### [How to complete this task]
Work through the records below and copy every line that includes "holds".

Records shown Start Marker

(** The two phases, written as two collecting loops. *)
Lemma discover_network_range_phases (w : world) (self : discovery)
      (network_range : string) (max_workers : Z) (hosts : list string) :
  network_hosts w network_range = Some hosts ->
  (0 < max_workers)%Z ->
  let ping_results :=
    fold_left (collect (fun ip => if ping_host w ip then Some true else None))
              (as_completed w hosts) [] in
  let discovered :=
    fold_left (collect (snmp_probe w self)) (as_completed w (keys ping_results)) [] in
  discover_network_range w self network_range max_workers
  = (Return discovered,
     with_devices self (update (discovered_devices self) discovered),
     (map Pinged hosts ++ map Probed (keys ping_results))%list).
Proof.
  intros Hhosts Hworkers ping_results discovered.
  unfold discover_network_range. rewrite Hhosts.
  destruct (max_workers <=? 0)%Z eqn:E; [apply Z.leb_le in E; lia|].
  rewrite (fold_left_pointwise
             (fun acc ip => if ping_host w ip then set acc ip true else acc)
             (collect (fun ip => if ping_host w ip then Some true else None)))
    by (intros a b; unfold collect; now destruct (ping_host w b)).
  fold ping_results.
  change (fun (acc : dict device) (ip : string) =>
            match snmp_probe w self ip with
            | Some device_info => set acc ip device_info
            | None => acc
            end) with (collect (snmp_probe w self)).
  fold discovered.
  destruct ping_results as [|entry rest] eqn:Eping; [|reflexivity].
  subst discovered. simpl keys. now rewrite as_completed_nil.
Qed.

Lemma reachable_keys (w : world) (hosts : list string) ip :
  In ip (keys (fold_left (collect (fun ip => if ping_host w ip then Some true else None))
                         (as_completed w hosts) []))
  <-> In ip hosts /\ ping_host w ip = true.
Proof.
  rewrite in_keys_get, get_collect.
  destruct (ping_host w ip).
  - destruct (in_dec string_dec ip (as_completed w hosts)) as [Hin|Hnot].
    + apply as_completed_in in Hin. split; [tauto | intros _; now exists true].
    + rewrite as_completed_in in Hnot. simpl.
      split; [intros [v Hv]; discriminate | tauto].
  - simpl. split; [intros [v Hv]; discriminate | intros [_ H]; discriminate].
Qed.
(** X26.  [Get] hands out a copy, [Load] the original.  The pointer
    [Load] returns is the manager's own configuration object, so what the
    caller writes through it is what [Get] returns from then on.  The
    pointer [Get] returns is a new object equal to the current
    configuration, and what the caller writes through that one never
    reaches the manager. *)
Theorem Get_copies_Load_shares (L : CryptoLib) (J : JsonLib) (m0 m : Manager)
    (w0 w : World) (p : nat) :
  Manager_Load m0 w0 = (returns (inr p), m, w) →
  ∃ c q w1,
    m_config m = Some p ∧ w_heap w !! p = Some c ∧
    Manager_Get m w = (returns (inr q), w1) ∧ q ≠ p ∧
    w_heap w1 !! q = Some c ∧ w_heap w1 !! p = Some c ∧
    (∀ c' : Config,
       ∃ q' w2,
         Manager_Get m (set_w_heap w1 (<[q := c']> (w_heap w1))) =
           (returns (inr q'), w2) ∧
         w_heap w2 !! q' = Some c) ∧
    (∀ c' : Config,
       ∃ q' w2,
         Manager_Get m (set_w_heap w (<[p := c']> (w_heap w))) =
           (returns (inr q'), w2) ∧
         w_heap w2 !! q' = Some c').
Proof.
  intros Hload.
  assert (m_mu m = false ∧ m_config m = Some p ∧
          ∃ c, w_heap w = w_heap w0 ++ [c] ∧ p = length (w_heap w0))
    as (Hmu & Hcfg & c & Hheap & Hp).
  { revert Hload. unfold Manager_Load.
    destruct (m_mu m0) eqn:Hmu; [done |].
    destruct (os_IsNotExist (os_Stat (w_fs w0) (m_configPath m0)));
      [intros [= <- <- <-]; simpl; eauto |].
    destruct (os_ReadFile (w_fs w0) (m_configPath m0)) as [e | data]; [done |].
    destruct (ConfigEncryption_Decrypt (m_encryption m0) (string_of_bytes data))
      as [e | decryptedData]; [done |].
    destruct (json_Unmarshal decryptedData) as [e | parsed]; [done |].
    intros [= <- <- <-]. simpl. eauto. }
  assert (w_heap w !! p = Some c) as Hc
    by (rewrite Hheap, Hp; by apply list_lookup_middle).
  assert (length (w_heap w) = S p) as Hlen
    by (rewrite Hheap, length_app, Hp; simpl; lia).
  exists c, (length (w_heap w)), (set_w_heap w (w_heap w ++ [c])).
  split; [done |]. split; [done |].
  split; [unfold Manager_Get; by rewrite Hmu, Hcfg; simpl; rewrite Hc |].
  split; [lia |]. simpl.
  split; [by apply list_lookup_middle |].
  split; [rewrite lookup_app_l by lia; done |].
  split.
  - intros c'. unfold Manager_Get. rewrite Hmu, Hcfg. simpl.
    rewrite list_lookup_insert_ne by lia.
    rewrite lookup_app_l, Hc by lia. simpl.
    eexists _, _. split; [done |]. simpl.
    by apply list_lookup_middle.
  - intros c'. unfold Manager_Get. rewrite Hmu, Hcfg. simpl.
    rewrite list_lookup_insert_eq by lia. simpl.
    eexists _, _. split; [done |]. simpl.
    by apply list_lookup_middle.
Qed.
(* ===== verification/PidMap.v ===== *)
(** * The pid table (src/pidmap.c)

    An open addressing hash table from process ids to service indices, with
    linear probing and deletion by backward shift. The operations are the loops
    of the source on arrays; the theorems say that they implement a finite map
    ([repr]) and that every loop ends. *)

From stdpp Require Import gmap.
From S2P Require Import Prelude.

(** * Linear probing

    Facts shared by the two open addressing tables of the program, the name
    table of [ng_verify] and the pid table of pidmap.c: a table of [N] slots,
    a probe that starts at a home slot and walks one slot at a time, modulo
    [N], until it meets an empty one. *)

Section Probe.
Context (N : Z) (HN : 0 < N).

(** The slot [t] steps after [h], and the number of steps from [h] to [j]. *)
Definition pos (h t : Z) : Z := (h + t) mod N.
Definition steps (h j : Z) : Z := (j - h) mod N.

Lemma pos_range h t : 0 <= pos h t < N.
Proof. apply Z.mod_pos_bound. lia. Qed.

Lemma steps_range h j : 0 <= steps h j < N.
Proof. apply Z.mod_pos_bound. lia. Qed.

Lemma pos_steps h j : 0 <= j < N -> pos h (steps h j) = j.
Proof.
  intros Hj. unfold pos, steps. rewrite Zplus_mod_idemp_r.
  replace (h + (j - h)) with j by lia. by apply Z.mod_small.
Qed.

Lemma steps_pos h t : 0 <= t < N -> steps h (pos h t) = t.
Proof.
  intros Ht. unfold pos, steps. rewrite Zminus_mod_idemp_l.
  replace (h + t - h) with t by lia. by apply Z.mod_small.
Qed.

Lemma pos_succ h t : (pos h t + 1) mod N = pos h (t + 1).
Proof. unfold pos. rewrite Zplus_mod_idemp_l. f_equal. lia. Qed.

Lemma pos_0 h : 0 <= h < N -> pos h 0 = h.
Proof. intros. unfold pos. rewrite Z.add_0_r. by apply Z.mod_small. Qed.

Lemma pos_inj h t t' : 0 <= t < N -> 0 <= t' < N -> pos h t = pos h t' -> t = t'.
Proof. intros Ht Ht' H. rewrite <- (steps_pos h t), <- (steps_pos h t'), H by done. done. Qed.

(** A slot is reachable when no slot between it and its home is empty. *)
Definition reach (full : Z -> Prop) (h j : Z) : Prop :=
  forall t, 0 <= t < steps h j -> full (pos h t).
(* ===== verification/Ring.v ===== *)
(** * The ring of the log (src/logging.c, first half)

    The last [LOG_RING] bytes of the log, overwritten from the oldest whole line
    on. The operations are those of the source on an array with two counters
    that only grow; the theorems tie the array to the text of everything that
    was ever put into it. *)

From S2P Require Import Prelude.

Definition LOG_LINE : Z := 1024.
Definition LOG_RING : Z := 131072.

(** [log_ring], [ring_head] and [ring_tail]. *)
Record ring := Ring {
  log_ring : bytes;
  ring_head : Z;
  ring_tail : Z;
}.

Definition blen (l : bytes) : Z := Z.of_nat (length l).

(** [n] bytes of the array, which is declared with [LOG_RING] bytes, from [off]
    on. *)
Definition slice (l : bytes) (off n : Z) : vres bytes :=
  if (0 <=? off) && (0 <=? n) && (off + n <=? LOG_RING)
  then VOk (take (Z.to_nat n) (drop (Z.to_nat off) l)) else VFault.

(** [memcpy(l + off, s, |s|)], in the same array. *)
Definition blit (l : bytes) (off : Z) (s : bytes) : vres bytes :=
  if (0 <=? off) && (off + blen s <=? LOG_RING)
  then VOk (take (Z.to_nat off) l ++ s ++ drop (Z.to_nat off + length s) l) else VFault.

(** [memchr(s, '\n', n)], as an offset. *)
Fixpoint find_nl (s : bytes) : option Z :=
  match s with
  | [] => None
  | c :: s' => if c =? 10 then Some 0 else option_map Z.succ (find_nl s')
  end.

Definition ring_off (at_ : Z) : Z := Z.land at_ (LOG_RING - 1).

(** The offset past the newline that ends the line starting at [at_]; the line
    wraps around the end of the array at most once. *)
Fixpoint ring_eol (fuel : nat) (R : ring) (at_ : Z) : vres Z :=
  match fuel with
  | O => VDiverge
  | S fuel' =>
      (let off := ring_off at_ in
       let seg := if ring_head R - at_ <? LOG_RING - off then ring_head R - at_ else LOG_RING - off in
       vlet s := slice (log_ring R) off seg in
       match find_nl s with
       | Some k => VOk (at_ + k + 1)
       | None => ring_eol fuel' R (at_ + seg)
       end)%vres
  end.

(** [while(ring_head + n - ring_tail > LOG_RING) ring_tail = ring_eol(ring_tail)] *)
Fixpoint ring_evict (fuel : nat) (R : ring) (n : Z) : vres ring :=
  match fuel with
  | O => VDiverge
  | S fuel' =>
      (if LOG_RING <? ring_head R + n - ring_tail R then
         vlet e := ring_eol 3 R (ring_tail R) in
         ring_evict fuel' (Ring (log_ring R) (ring_head R) e) n
       else VOk R)%vres
  end.

(** Every turn of the loop drops at least one byte. *)
Definition ring_put (R : ring) (s : bytes) : vres ring :=
  (let off := ring_off (ring_head R) in
   let k := LOG_RING - off in
   vlet R := ring_evict (S (Z.to_nat (ring_head R - ring_tail R))) R (blen s) in
   let k := if blen s <? k then blen s else k in
   vlet a := blit (log_ring R) off (take (Z.to_nat k) s) in
   vlet a := blit a 0 (drop (Z.to_nat k) s) in
   VOk (Ring a (ring_head R + blen s) (ring_tail R)))%vres.

(** [n] bytes from [at_] on, into a buffer of [cap] bytes. *)
Definition ring_get (R : ring) (at_ n cap : Z) : vres bytes :=
  (let off := ring_off at_ in
   let k := if n <? LOG_RING - off then n else LOG_RING - off in
   vlet a := slice (log_ring R) off k in
   vlet b := slice (log_ring R) 0 (n - k) in
   if cap <? n then VFault else VOk (a ++ b))%vres.

Definition ring_eq (R : ring) (at_ : Z) (s : bytes) : vres bool :=
  (let off := ring_off at_ in
   let k := if blen s <? LOG_RING - off then blen s else LOG_RING - off in
   vlet a := slice (log_ring R) off k in
   if negb (bytes_eqb a (take (Z.to_nat k) s)) then VOk false else
   vlet b := slice (log_ring R) 0 (blen s - k) in
   VOk (bytes_eqb b (drop (Z.to_nat k) s)))%vres.

Definition ring_empty : ring := Ring (replicate (Z.to_nat LOG_RING) 0) 0 0.

(** ** The text the ring holds the end of *)

(** The line a text starts with, with its newline. *)
Fixpoint take_line (l : bytes) : bytes :=
  match l with
  | [] => []
  | c :: l' => if c =? 10 then [c] else c :: take_line l'
  end.

Definition ends_line (t : bytes) : Prop := exists s, t = s ++ [10].

(** The array holds the bytes of the text [t] from [ring_tail] on, where a line
    starts, and no line is longer than [LOG_LINE]. *)
Record ring_ok (R : ring) (t : bytes) : Prop := RingOk {
  ri_len : blen (log_ring R) = LOG_RING;
  ri_head : ring_head R = blen t;
  ri_tail : 0 <= ring_tail R <= ring_head R;
  ri_room : ring_head R - ring_tail R <= LOG_RING;
  ri_byte : forall k, (Z.to_nat (ring_tail R) <= k < length t)%nat ->
    log_ring R !! Z.to_nat (Z.of_nat k mod LOG_RING) = t !! k;
  ri_start : ring_tail R = 0 \/ t !! (Z.to_nat (ring_tail R) - 1)%nat = Some 10;
  ri_ends : t = [] \/ ends_line t;
  ri_short : forall k, (length (take_line (drop k t)) <= Z.to_nat LOG_LINE)%nat;
}.

Lemma ring_off_mod at_ : ring_off at_ = at_ mod LOG_RING.
Proof. unfold ring_off, LOG_RING. change (131072 - 1) with (Z.ones 17). by rewrite Z.land_ones. Qed.

Lemma slice_ok l off n (P : bytes -> Prop) : 0 <= off -> 0 <= n -> off + n <= LOG_RING ->
  P (take (Z.to_nat n) (drop (Z.to_nat off) l)) -> returns (slice l off n) P.
Proof. intros H1 H2 H3 HP. unfold slice. rewrite !(proj2 (Z.leb_le _ _)) by lia. done. Qed.

Lemma blit_ok l off s : 0 <= off -> off + blen s <= LOG_RING ->
  returns (blit l off s) (eq (take (Z.to_nat off) l ++ s ++ drop (Z.to_nat off + length s) l)).
Proof. intros H1 H2. unfold blit. rewrite !(proj2 (Z.leb_le _ _)) by lia. done. Qed.

Lemma length_take_line l : (length (take_line l) <= length l)%nat.
Proof. induction l as [|c l IH]; simpl; [lia|]. destruct (c =? 10); simpl; lia. Qed.

Lemma take_line_prefix l : take_line l = take (length (take_line l)) l.
Proof. induction l as [|c l IH]; simpl; [done|]. destruct (c =? 10); simpl; [done|by f_equal]. Qed.

Lemma take_line_pos l : l <> [] -> (0 < length (take_line l))%nat.
Proof. destruct l as [|c l]; [done|]. simpl. destruct (c =? 10); simpl; lia. Qed.

(** A text that ends in a newline: so does its first line. *)
Lemma take_line_nl l : ends_line l -> exists s, take_line l = s ++ [10] /\ ~ 10 ∈ s.
Proof.
  induction l as [|c l IH]; intros [s Hs]; [by destruct s|]. simpl. destruct (Z.eqb_spec c 10) as [->|Hc].
  - exists []. split; [done|]. apply not_elem_of_nil.
  - destruct IH as (s' & -> & Hn); [destruct s as [|c' s']; simplify_eq/=; by eexists|].
    exists (c :: s'). split; [done|]. rewrite not_elem_of_cons. split; [by apply not_eq_sym|done].
Qed.

Lemma ends_line_drop t k : ends_line t -> (k < length t)%nat -> ends_line (drop k t).
Proof.
  intros [s ->] Hk. rewrite length_app in Hk. simpl in Hk. exists (drop k s).
  by rewrite drop_app_le by lia.
Qed.

Lemma ends_line_cons c l : ends_line (c :: l) -> c <> 10 -> ends_line l.
Proof. intros [[|c' s] Hs] Hc; simplify_eq/=. by exists s. Qed.

Lemma find_nl_line l n : ends_line l -> find_nl (take n l) =
  if (length (take_line l) <=? n)%nat then Some (Z.of_nat (length (take_line l)) - 1) else None.
Proof.
  revert n. induction l as [|c l IH]; intros n Hl; [by destruct Hl as [[|]]|].
  destruct n as [|n]; simpl; [by destruct (c =? 10)|]. destruct (Z.eqb_spec c 10) as [->|Hc]; simpl; [done|].
  rewrite IH by (by eapply ends_line_cons). destruct (_ <=? n)%nat; [|done]. simpl. f_equal. lia.
Qed.

Lemma take_line_drop l n : (n < length (take_line l))%nat -> take_line (drop n l) = drop n (take_line l).
Proof.
  revert n. induction l as [|c l IH]; intros [|n]; simpl; try done.
  destruct (c =? 10); simpl; [lia|]. intros Hn. apply IH. lia.
Qed.

Lemma take_line_app_l a b : ends_line a -> take_line (a ++ b) = take_line a.
Proof.
  induction a as [|c a IH]; intros Ha; [by destruct Ha as [[|]]|]. simpl.
  destruct (Z.eqb_spec c 10); [done|]. f_equal. apply IH. by eapply ends_line_cons.
Qed.

Section Read.
Context (R : ring) (t : bytes) (HR : ring_ok R t).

Records shown End Marker

### [Output]
(** ** The text the ring holds the end of *)
(** The array holds the bytes of the text [t] from [ring_tail] on, where a line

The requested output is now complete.